日別アーカイブ: 2005年4月22日

『ルソー』

桑原武夫『ルソー』(岩波新書 1962)を読む。
言わずと知れた『社会契約論』『エミール』の著者であるルソーだが、改めて彼の思想の革新性に触れることが出来た。一般にルソーというとロックが提唱した「市民の権利」を絶対的なものと位置づけフランス革命の理論的な裏付けとなった偉大な人というイメージがある。しかし実際は当時のブルボン王朝体制を批判し、キリスト教も否定した人物のため、時の政府に嫌われ、晩年は執拗な警察の嫌がらせに耐えながらの生活だったようだ。ルソーというと民主主義の基礎を作ったと歴史の教科書には書かれているが、当時起こりつつあったブルジョワ民主主義すらも強く否定している。『人間不平等起源論』の中で次のように述べる。

土地にかこいをして「これは俺のものだ」と宣言することを思いつき、それをそのまま信ずるようなごく単純な人々を見出した最初の人間が、政治社会の真の建設者であった。杭を抜きとり、あるいは溝を埋めながら「こんなペテン師のいうことを聞いてはならない。
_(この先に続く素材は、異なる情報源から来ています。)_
(** * VISPR front end: the project index page and its backend gateways

    A shallow embedding of the compiled front-end bundle ([main.js]): the
    entity classes of [src/services], the gateway services that fetch them,
    and the [IndexPage] component that owns the cascading selection, the
    derived plot data and the selection side panel.

    Conventions of the embedding.
    - A JavaScript value that may be [undefined] or [null] is an [option];
      [None] is the absent value.  Reading an array out of range is [None].
    - A property with a setter is a function [set_<property>] on the page
      state; a plain field write is [with_<field>].
    - An [async] method is split at its [await]s into the segments of the
      compiled generator ([case 0], [case 1], ...): [m_0] runs up to the
      first [await], [m_1] resumes with the awaited value, and so on.  The
      event loop runs one segment at a time, so a segment is atomic.
    - Every HTTP GET is appended to the page's [issued] history, in the
      order in which the requests are made.
    - The ids and indices of the REST API are integers; where one is made
      into a text, the text is that of the JavaScript number that holds
      it. *)

From stdpp Require Import base option list strings gmap pretty.
From Stdlib Require QArith.QArith_base.

(** ** Environment ([src/environments/environment.ts]) *)

Module environment.
Definition production : bool := false.
Definition apiBaseUrl : string := "http://localhost:8080".
End environment.

(** ** JavaScript helpers *)

(** Truthiness of a string-valued expression: [undefined], [null] and the
    empty string are falsy. *)
Definition truthy_string (v : option string) : bool :=
  match v with
  | Some s => negb (bool_decide (s = ""))
  | None => false
  end.

(** Truthiness of an object-valued expression. *)
Definition truthy_object {A : Type} (v : option A) : bool :=
  match v with
  | Some _ => true
  | None => false
  end.

(** [baseUrl + url] guarded by [if (baseUrl)]: a falsy (empty) base leaves
    the URL as received. *)
Definition prefixUrl (baseUrl url : string) : string :=
  if truthy_string (Some baseUrl) then baseUrl +:+ url else url.

(** Coordinates are IEEE doubles in the bundle.  The page only copies them
    from the embedding into the plot series, so any carrier serves. *)
Definition Coord : Type := QArith_base.Q.

(** A label is a single string or a list of strings. *)
Inductive Labels :=
| Label (s : string)
| LabelList (l : list string).

(** ** Entities ([src/services/**]) *)

Module Embedding.
Record t := {
  cluster : Z;
  attributionIndex : Z;
  value : list Coord
}.
End Embedding.

Module Analysis.
Record t := {
  categoryName : string;
  humanReadableCategoryName : string;
  clusteringName : string;
  embeddingName : string;
  embedding : list Embedding.t;
  eigenValues : list Coord;
  baseEmbeddingName : option string;
  baseEmbeddingAxesIndices : option (list Z)
}.
End Analysis.

Module AnalysisCategory.
Record t := {
  name : string;
  humanReadableName : string
}.
End AnalysisCategory.

Module AnalysisMethod.
Record t := {
  name : string;
  categories : list AnalysisCategory.t;
  clusterings : list string;
  embeddings : list string
}.
End AnalysisMethod.

Module Project.
Record t := {
  id : Z;
  name : string;
  model : string;
  dataset : string;
  analysisMethods : list AnalysisMethod.t
}.
End Project.

(** The constructors of the five classes above copy the fields of the JSON
    payload one by one; payload and entity have the same shape and are
    identified.  The three classes below rewrite URLs, so their payloads
    ([json.t]) are kept apart from the constructed entities ([t]). *)

Module Sample.
Module json.
Record t := {
  index : Z;
  labels : Labels;
  width : Z;
  height : Z;
  url : string
}.
End json.

Record t := {
  index : Z;
  labels : Labels;
  width : Z;
  height : Z;
  url : string
}.

(** [new Sample(sample, baseUrl)] *)
Definition new (sample : json.t) (baseUrl : string) : t :=
  {| index := json.index sample;
     labels := json.labels sample;
     width := json.width sample;
     height := json.height sample;
     url := prefixUrl baseUrl (json.url sample) |}.
End Sample.

Module ColorMap.
Module json.
Record t := {
  name : string;
  humanReadableName : string;
  url : string
}.
End json.

Record t := {
  name : string;
  humanReadableName : string;
  url : string
}.

(** [new ColorMap(colorMap, baseUrl)] *)
Definition new (colorMap : json.t) (baseUrl : string) : t :=
  {| name := json.name colorMap;
     humanReadableName := json.humanReadableName colorMap;
     url := prefixUrl baseUrl (json.url colorMap) |}.
End ColorMap.
(** * Ionogram records: DAT codec, merge algebra, accumulation windows

    A shallow embedding of [ion_class.py] (class [Ionogram]) and of the
    window enumeration of [process.py], followed by the properties of the
    specification that can be stated over it.

    Conventions of the embedding.
    - Python integers are [Z]; [bytes] objects are [list byte].
    - A raised exception is the [Raise] outcome of [result]; code that
      mutates an object before it may raise lives in the state-and-error
      monad [io], so the state reached at the moment of the exception is
      kept.
    - float64 values are the extended reals of [float64]: a finite value is
      an exact real number (rounding and overflow are not modelled), and
      the special values [inf], [-inf] and [nan] behave as in IEEE 754.
    - An amplitude is a Python [int] after decoding and a float after
      merging; the record is therefore polymorphic in the amplitude type
      and the codec goes through the [Sample] interface. *)

From Stdlib Require Import ZArith Reals Lra Lia.
From Stdlib.Strings Require Import Byte.
From stdpp Require Import base option list gmap strings.

Local Open Scope Z_scope.

(* ================================================================== *)
(** * Python primitives *)
(* ================================================================== *)

Inductive exn :=
| IndexError | ValueError | OverflowError | ZeroDivisionError
| AttributeError | OSError.

Inductive result (A : Type) :=
| Ok (a : A)
| Raise (e : exn).
Arguments Ok {A} a.
Arguments Raise {A} e.

#[global] Instance result_ret : MRet result := fun _ a => Ok a.
#[global] Instance result_bind : MBind result := fun _ _ f m =>
  match m with Ok a => f a | Raise e => Raise e end.

(** State-and-error monad: the state survives a raised exception. *)
Definition io (S A : Type) : Type := S → S * result A.

Definition io_ret {S A} (a : A) : io S A := fun s => (s, Ok a).
Definition io_bind {S A B} (m : io S A) (k : A → io S B) : io S B :=
  fun s => match m s with
           | (s', Ok a) => k a s'
           | (s', Raise e) => (s', Raise e)
           end.
Definition io_lift {S A} (r : result A) : io S A := fun s => (s, r).
Definition io_get {S} : io S S := fun s => (s, Ok s).
Definition io_modify {S} (f : S → S) : io S unit := fun s => (f s, Ok tt).

Notation "x <~ m ;; k" := (io_bind m (fun x => k))
  (at level 100, m at next level, right associativity).
Notation "m ;;; k" := (io_bind m (fun _ => k))
  (at level 100, right associativity).

(** [for x in l: body x] *)
Fixpoint for_each {S X} (l : list X) (body : X → io S unit) : io S unit :=
  match l with
  | [] => io_ret tt
  | x :: l' => body x ;;; for_each l' body
  end.

(** [l[i]] on a list, with Python's negative indices. *)
Definition py_axis (n i : Z) : result nat :=
  let j := if i <? 0 then i + n else i in
  if (0 <=? j) && (j <? n) then Ok (Z.to_nat j) else Raise IndexError.

Definition py_index {A} (l : list A) (i : Z) : result A :=
  j ← py_axis (Z.of_nat (length l)) i;
  match l !! j with Some x => Ok x | None => Raise IndexError end.

(** [range(n)] and [range(start, stop)] *)
Definition range2 (start stop : Z) : list Z := seqZ start (stop - start).
Definition range (n : Z) : list Z := range2 0 n.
果実は万人のものであり、土地は誰のものでもないことを忘れるなら、それこそ諸君の身の破滅だ!」とその同胞に向かって絶叫する者が仮にあったとしたら、その人は、いかに多くの犯罪と戦争と殺人を、またいかに多くの悲惨と恐怖を、人類にまぬがれさせてやれたことだろう。

ルソーの考える理想的な教育論を展開した作品として『エミール』が良く世間に知られているところである。教育史の本などを読むと、ルソーは子どもの持つ良い可能性を盲進し、孟子の性善説を地で行くような教育を展開したように書かれている。しかし、実際のルソーは孟子というよりは、老荘な「無為自然」を説いたのである。彼の思想はフランス革命に影響を与えたというよりも、1870年代のフランスのパリコミューンに直接的な影響を与えたと考えて良い。

ルソーが音楽教師時代に「むすんでひらいて」という曲を書いたという事実は「へぇ〜」70くらいあった。